▼
Lemma higher_snoc l a b : StronglySorted higher (l ++ [a]) -> t_height b < t_height a -> Forall (fun t => t_height b < t_height t) (l ++ [a]).
Proof.
  intros Hs Hb. apply list.Forall_app. split; [|by constructor].
  induction l as [|x l IH]; [done|]. cbn in Hs. apply StronglySorted_inv in Hs as [Hs Hx]. constructor; [|auto].
  apply list.Forall_app in Hx as [_ Hx]. apply list.Forall_cons in Hx as [Hx _]. unfold higher in Hx. lia.
Qed.

Lemma sorted_snoc l b : StronglySorted higher l -> Forall (fun t => t_height b < t_height t) l -> StronglySorted higher (l ++ [b]).
Proof.
  induction 1 as [|x l Hs IH Hx]; intros Hb; cbn; [by repeat constructor|].
  apply list.Forall_cons in Hb as [Hb1 Hb2]. constructor; [auto|]. apply list.Forall_app. split; [done|by constructor].
Qed.

Lemma sorted_init l (b : MmrTree) : StronglySorted higher (l ++ [b]) ->
  StronglySorted higher l /\ Forall (fun t => t_height b < t_height t) l.
Proof.
  induction l as [|x l IH]; cbn; [by repeat constructor|]. intros [Hs Hx]%StronglySorted_inv.
  destruct (IH Hs). apply list.Forall_app in Hx as [Hx Hb]. apply list.Forall_cons in Hb as [Hb _]. split; by constructor.
Qed.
▲
• [PROMPT] All that is wanted is the run of lines from the start of the data through the line containing "induction 1 as", copied word for word.

• [EXERCISE ANSWER]
Lemma higher_snoc l a b : StronglySorted higher (l ++ [a]) -> t_height b < t_height a -> Forall (fun t => t_height b < t_height t) (l ++ [a]).
Proof.
  intros Hs Hb. apply list.Forall_app. split; [|by constructor].
  induction l as [|x l IH]; [done|]. cbn in Hs. apply StronglySorted_inv in Hs as [Hs Hx]. constructor; [|auto].
  apply list.Forall_app in Hx as [_ Hx]. apply list.Forall_cons in Hx as [Hx _]. unfold higher in Hx. lia.
Qed.

Lemma sorted_snoc l b : StronglySorted higher l -> Forall (fun t => t_height b < t_height t) l -> StronglySorted higher (l ++ [b]).
Proof.
  induction 1 as [|x l Hs IH Hx]; intros Hb; cbn; [by repeat constructor|].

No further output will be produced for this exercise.